Another component optimized via Ansys simulation is the rotor hub that connects the blades to the main shaft and powers the generator through its rotation.

“The siWING team used Ansys software to optimize the topology of the hub for weight, strength, and stability,” Köster explains. “We determined the exact wind loads in Fluent, then used Mechanical to design an appropriate hub structure to brave them. However, the hub not only had to withstand the physical forces of wind safely and reliably, but it also had to be as light as possible.”

To achieve this, the team started with an easy-to-fabricate target design and tested it against the loads. In the next step, siWING engineers used topology optimization to identify areas with low material stresses, eliminated them, redesigned the model with SpaceClaim, and optimized it again.

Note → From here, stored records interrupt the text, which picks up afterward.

(** * EasyMed authentication core: OTP service, auth orchestrator, persistence

    A shallow embedding of [src/services/twilioService.ts] (the browser-safe
    mock holding [otpStore]) and of [realAuthService.ts], with the pieces of
    the JavaScript runtime they observe ([Date.now], [Math.random],
    [localStorage], string and regular-expression primitives, the JSON form
    of a [Date]). *)

From Stdlib Require Import ZArith QArith Qround Lia Lqa String Ascii List Bool.
From stdpp Require Import base option strings pretty gmap.

Local Open Scope string_scope.
Local Open Scope Z_scope.

(** ** String primitives of the runtime *)

Module Js.

(** [\d] without the unicode flag: the ten ASCII digits. *)
Definition is_digit (c : ascii) : bool :=
  let n := nat_of_ascii c in (48 <=? n)%nat && (n <=? 57)%nat.

(** [[1-9]] *)
Definition is_digit19 (c : ascii) : bool :=
  let n := nat_of_ascii c in (49 <=? n)%nat && (n <=? 57)%nat.

(** [s.replace(/\D/g, '')]: every character that is not a digit is dropped. *)
Fixpoint strip_non_digits (s : string) : string :=
  match s with
  | EmptyString => EmptyString
  | String c rest =>
      if is_digit c then String c (strip_non_digits rest)
      else strip_non_digits rest
  end.

(** [/^\d*$/] as a predicate on the whole string. *)
Fixpoint all_digits (s : string) : bool :=
  match s with
  | EmptyString => true
  | String c rest => is_digit c && all_digits rest
  end.

(** [s.startsWith(p)] *)
Definition startsWith (s p : string) : bool := String.prefix p s.

(** [s.substring(n)]: the string without its first [n] characters. *)
Fixpoint substring_from (n : nat) (s : string) : string :=
  match n, s with
  | O, _ => s
  | S n', String _ rest => substring_from n' rest
  | S _, EmptyString => EmptyString
  end.

(** [s.slice(-n)]: the last [n] characters (the whole string when shorter). *)
Definition slice_last (n : nat) (s : string) : string :=
  substring_from (String.length s - n) s.

(** [list.includes(x)] on an array of strings. *)
Definition includes (l : list string) (x : string) : bool :=
  existsb (String.eqb x) l.

End Js.

(** ** Phone numbers: [TwilioService.formatPhoneNumber], [isValidPhoneNumber] *)

Module Phone.
Import Js.

Definition formatPhoneNumber (phoneNumber : string) : option string :=
  let cleaned := strip_non_digits phoneNumber in
  if (String.length cleaned =? 10)%nat && startsWith cleaned "6789" then
    Some ("+91" +:+ cleaned)
  else if (String.length cleaned =? 12)%nat && startsWith cleaned "91" then
    Some ("+" +:+ cleaned)
  else if (String.length cleaned =? 13)%nat && startsWith cleaned "091" then
    Some ("+" +:+ substring_from 1 cleaned)
  else None.

(** [/^\+[1-9]\d{1,14}$/.test(phoneNumber)] *)
Definition isValidPhoneNumber (phoneNumber : string) : bool :=
  match phoneNumber with
  | String "+" (String c rest) =>
      is_digit19 c && all_digits rest
      && (1 <=? String.length rest)%nat && (String.length rest <=? 14)%nat
  | _ => false
  end.

(** The test at the head of [authenticateAdmin]:
    [/^\+?[1-9]\d{1,14}$/.test(identifier.replace(/\D/g, ''))]. *)
Definition admin_phone_re (s : string) : bool :=
  let body (t : string) :=
    match t with
    | String c rest =>
        is_digit19 c && all_digits rest
        && (1 <=? String.length rest)%nat && (String.length rest <=? 14)%nat
    | EmptyString => false
    end in
  match s with
  | String "+" t => body t
  | _ => body s
  end.

Definition looksLikePhone (identifier : string) : bool :=
  admin_phone_re (strip_non_digits identifier).

End Phone.

(** ** Dates: time values and their JSON form

    A [Date] holds a time value, a whole number of milliseconds since the
    epoch, or is the Invalid Date. [JSON.stringify] writes a valid date
    through [toISOString] and an invalid one as [null]; [new Date(v)] on the
    stored value reads it back. The calendar follows ECMA-262, section
    "Time Values and Time Range". *)

Module JsDate.
Import Js.

Inductive Date :=
| TimeValue (t : Z)
| InvalidDate.

Definition msPerDay : Z := 86400000.
Definition msPerHour : Z := 3600000.
Definition msPerMinute : Z := 60000.
Definition msPerSecond : Z := 1000.
Definition maxTime : Z := 8640000000000000.

Definition Day (t : Z) : Z := t / msPerDay.
Definition TimeWithinDay (t : Z) : Z := t mod msPerDay.

Definition isLeapYear (y : Z) : bool :=
  if negb (y mod 4 =? 0) then false
  else if negb (y mod 100 =? 0) then true
  else if negb (y mod 400 =? 0) then false
  else true.

Definition DaysInYear (y : Z) : Z := if isLeapYear y then 366 else 365.

Definition DayFromYear (y : Z) : Z :=
  365 * (y - 1970) + (y - 1969) / 4 - (y - 1901) / 100 + (y - 1601) / 400.

(** The largest [y] with [DayFromYear y <= d]: an estimate from the mean
    year length, moved by at most one year. *)
Definition YearFromDay (d : Z) : Z :=
  let y := 1970 + (400 * d) / 146097 in
  if d <? DayFromYear y then y - 1
  else if DayFromYear (y + 1) <=? d then y + 1
  else y.

Definition YearFromTime (t : Z) : Z := YearFromDay (Day t).
Definition InLeapYear (t : Z) : Z := if isLeapYear (YearFromTime t) then 1 else 0.
Definition DayWithinYear (t : Z) : Z := Day t - DayFromYear (YearFromTime t).

(** Day number within the year at which month [m] (0 to 11) starts. *)
Definition monthStart (leap m : Z) : Z :=
  match m with
  | 0 => 0 | 1 => 31 | 2 => 59 + leap | 3 => 90 + leap | 4 => 120 + leap
  | 5 => 151 + leap | 6 => 181 + leap | 7 => 212 + leap | 8 => 243 + leap
  | 9 => 273 + leap | 10 => 304 + leap | _ => 334 + leap
  end.

Definition monthOfDay (leap dwy : Z) : Z :=
  if dwy <? 31 then 0
  else if dwy <? 59 + leap then 1
  else if dwy <? 90 + leap then 2
  else if dwy <? 120 + leap then 3
  else if dwy <? 151 + leap then 4
  else if dwy <? 181 + leap then 5
  else if dwy <? 212 + leap then 6
  else if dwy <? 243 + leap then 7
  else if dwy <? 273 + leap then 8
  else if dwy <? 304 + leap then 9
  else if dwy <? 334 + leap then 10
  else 11.

Definition MonthFromTime (t : Z) : Z := monthOfDay (InLeapYear t) (DayWithinYear t).
Definition DateFromTime (t : Z) : Z :=
  DayWithinYear t - monthStart (InLeapYear t) (MonthFromTime t) + 1.

Definition HourFromTime (t : Z) : Z := (t / msPerHour) mod 24.
Definition MinFromTime (t : Z) : Z := (t / msPerMinute) mod 60.
Definition SecFromTime (t : Z) : Z := (t / msPerSecond) mod 60.
Definition msFromTime (t : Z) : Z := t mod msPerSecond.

Definition MakeTime (hour min sec ms : Z) : Z :=
  hour * msPerHour + min * msPerMinute + sec * msPerSecond + ms.

(** [MakeDay] for a month already within 0 to 11. *)
Definition MakeDay (year month date : Z) : Z :=
  DayFromYear year + monthStart (if isLeapYear year then 1 else 0) month + date - 1.

Definition MakeDate (day time : Z) : Z := day * msPerDay + time.

Definition TimeClip (t : Z) : Date :=
  if Z.abs t <=? maxTime then TimeValue t else InvalidDate.

(** Fixed-width decimal fields. *)
Definition digit_char (n : Z) : ascii := ascii_of_nat (48 + Z.to_nat n).

Fixpoint pad_digits (w : nat) (n : Z) : string :=
  match w with
  | O => EmptyString
  | S w' => String (digit_char ((n / 10 ^ Z.of_nat w') mod 10)) (pad_digits w' n)
  end.

Definition digit_value (c : ascii) : option Z :=
  if is_digit c then Some (Z.of_nat (nat_of_ascii c) - 48) else None.

Fixpoint read_digits (w : nat) (acc : Z) (s : string) : option (Z * string) :=
  match w with
  | O => Some (acc, s)
  | S w' =>
      match s with
      | String c rest =>
          match digit_value c with
          | Some v => read_digits w' (10 * acc + v) rest
          | None => None
          end
      | EmptyString => None
      end
  end.

Definition expect (c : ascii) (s : string) : option string :=
  match s with
  | String c' rest => if Ascii.eqb c c' then Some rest else None
  | EmptyString => None
  end.

(** [Date.prototype.toISOString] on a time value: [YYYY-MM-DDTHH:mm:ss.sssZ],
    the year written with a sign and six digits outside 0 to 9999. *)
Definition isoYear (y : Z) : string :=
  if (0 <=? y) && (y <=? 9999) then pad_digits 4 y
  else String (if 0 <=? y then "+"%char else "-"%char) (pad_digits 6 (Z.abs y)).

Definition toISOString (t : Z) : string :=
  isoYear (YearFromTime t) +:+ "-" +:+ pad_digits 2 (MonthFromTime t + 1)
  +:+ "-" +:+ pad_digits 2 (DateFromTime t)
  +:+ "T" +:+ pad_digits 2 (HourFromTime t)
  +:+ ":" +:+ pad_digits 2 (MinFromTime t)
  +:+ ":" +:+ pad_digits 2 (SecFromTime t)
  +:+ "." +:+ pad_digits 3 (msFromTime t) +:+ "Z".

Definition daysInMonth (year month : Z) : Z :=
  let leap := if isLeapYear year then 1 else 0 in
  if month =? 11 then 31 else monthStart leap (month + 1) - monthStart leap month.

(** The year of a date-time string: four digits, or a sign and six. *)
Definition year_format (s : string) : Z * nat * string :=
  match s with
  | String "+" r => (1, 6%nat, r)
  | String "-" r => (-1, 6%nat, r)
  | _ => (1, 4%nat, s)
  end.

(** What follows the year in [YYYY-MM-DDTHH:mm:ss.sssZ], and the time value
    of the fields read. *)
Definition parse_after_year (sign y : Z) (s : string) : option Date :=
  s ← expect "-" s;
  '(mo, s) ← read_digits 2 0 s;
  s ← expect "-" s;
  '(d, s) ← read_digits 2 0 s;
  s ← expect "T" s;
  '(h, s) ← read_digits 2 0 s;
  s ← expect ":" s;
  '(mi, s) ← read_digits 2 0 s;
  s ← expect ":" s;
  '(sec, s) ← read_digits 2 0 s;
  s ← expect "." s;
  '(ms, s) ← read_digits 3 0 s;
  s ← expect "Z" s;
  let year := sign * y in
  if negb (String.eqb s EmptyString) then None
  else if (sign =? -1) && (y =? 0) then None
  else if negb ((1 <=? mo) && (mo <=? 12)) then None
  else if negb ((1 <=? d) && (d <=? daysInMonth year (mo - 1))) then None
  else if negb ((h <=? 23) && (mi <=? 59) && (sec <=? 59)) then None
  else Some (TimeClip (MakeDate (MakeDay year (mo - 1) d) (MakeTime h mi sec ms))).

(** [Date.parse] on the complete UTC form that [toISOString] writes. The
    other date-time forms a runtime accepts are not recognised here. *)
Definition parseISO (s : string) : Date :=
  let '(sign, width, s) := year_format s in
  default InvalidDate
    ('(y, s) ← read_digits width 0 s; parse_after_year sign y s).

End JsDate.

Import Js Phone JsDate.

(** ** Data model *)

#[local] Set Warnings "-register-all".

(** A JSON document. [localStorage] keeps the text that [JSON.stringify]
    prints; the model keeps the document that text denotes, which is what
    [JSON.parse] returns for it. Numbers are the integral ones. *)
Inductive json :=
| JNull
| JBool (b : bool)
| JNumber (n : Z)
| JString (s : string)
| JArray (items : list json)
| JObject (fields : list (string * json)).

(** [status: 'pending' | 'approved' | 'cancelled' | 'failed'] *)
Inductive OTPStatus := pending | approved | cancelled | failed.

Record OTPVerificationResult := {
  status : OTPStatus;
  valid : bool;
  sid : option string;
  errorMessage : option string
}.

(** [OTPSendResult]; its status is only ever [pending] or [failed]. *)
Record OTPSendResult := {
  send_status : OTPStatus;
  send_sid : option string;
  send_errorMessage : option string
}.

Record OTPEntry := {
  code : string;
  expiresAt : Z
}.

Inductive UserType := patient | asha | doctor | admin.

(** [User]. An optional property is [None] when it is [undefined]. The linked
    ABHA profile is an opaque record of another service, kept as the JSON
    document it serialises to. *)
Record User := {
  id : string;
  name : string;
  email : option string;
  phone : string;
  userType : UserType;
  profilePhoto : option string;
  isVerified : bool;
  abhaProfile : option json;
  specialty : option string;
  village : option string;
  organization : option string;
  createdAt : Date;
  lastLogin : Date
}.

(** [user.lastLogin = d] *)
Definition set_lastLogin (d : Date) (u : User) : User :=
  {| id := id u; name := name u; email := email u; phone := phone u;
     userType := userType u; profilePhoto := profilePhoto u;
     isVerified := isVerified u; abhaProfile := abhaProfile u;
     specialty := specialty u; village := village u;
     organization := organization u;
     createdAt := createdAt u; lastLogin := d |}.

(** [user.abhaProfile = profile; user.isVerified = true] *)
Definition link_profile (profile : json) (u : User) : User :=
  {| id := id u; name := name u; email := email u; phone := phone u;
     userType := userType u; profilePhoto := profilePhoto u;
     isVerified := true; abhaProfile := Some profile;
     specialty := specialty u; village := village u;
     organization := organization u;
     createdAt := createdAt u; lastLogin := lastLogin u |}.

“Ansys simulations allowed us to apply many design conditions simultaneously, including loads, which led us to a topology which provides optimized lightweight properties at consistent stability and strength,” says Köster. “The weight of the hubs was reduced by around 45% as a direct result of our simulations.”

In the final step, material was added to the hub design only at those points where it resulted in a significant manufacturing advantage. siWING could select the simplest casting process without compromising performance. “The ability to design for manufacturability is an important advantage of Ansys software,” Köster points out.

SiWING wind turbine

Finite element analysis of the ROTULUS aluminum hub enabled a weight reduction of 45%.

A Powerful Partnership

Looking back, Köster acknowledges that his team was tackling an engineering challenge that seemed insurmountable.

“We needed to produce a completely new turbine design that is compact, slow-running, and quiet on the one hand,” says Köster. “On the other hand, it had to be extremely powerful, with a very high coefficient of performance. But we also had to engineer ROTOLUS carefully from a design point of view. Its harmonious appearance is an essential differentiating factor.”

Köster cites siWING’s partnership with Ansys as a critical factor in overcoming this multifaceted engineering challenge. “Ansys is an important strategic partner for siWING,” Köster emphasizes. “siWING bases its entire simulation strategy on Ansys. What siWING appreciates most about Ansys is its technical functionality, diversity, and quality, as well as its elite channel partner, INNEO Solutions, which has provided us with excellent support here in Denmark.”

According to Köster, the upcoming ROTOLUS product launch wouldn’t be possible without Ansys engineering simulation.

“Our comprehensive Ansys package enabled us to conduct the rigorous analysis that was required to verify our design, while saving valuable resources. We greatly reduced the need for time-consuming physical tests through intensive calculations, fluids studies, structural analyses, and the coupled variants of both,” Köster concludes. “Thanks to Ansys, we’re confident in the ability of ROTOLUS to meet consumers’ expectations for safety, quiet performance, and a pleasing appearance — as well as maximum energy output.”

As siWING prepares to change the residential energy category, a small, beautifully designed wind turbine may be coming soon to a backyard near you.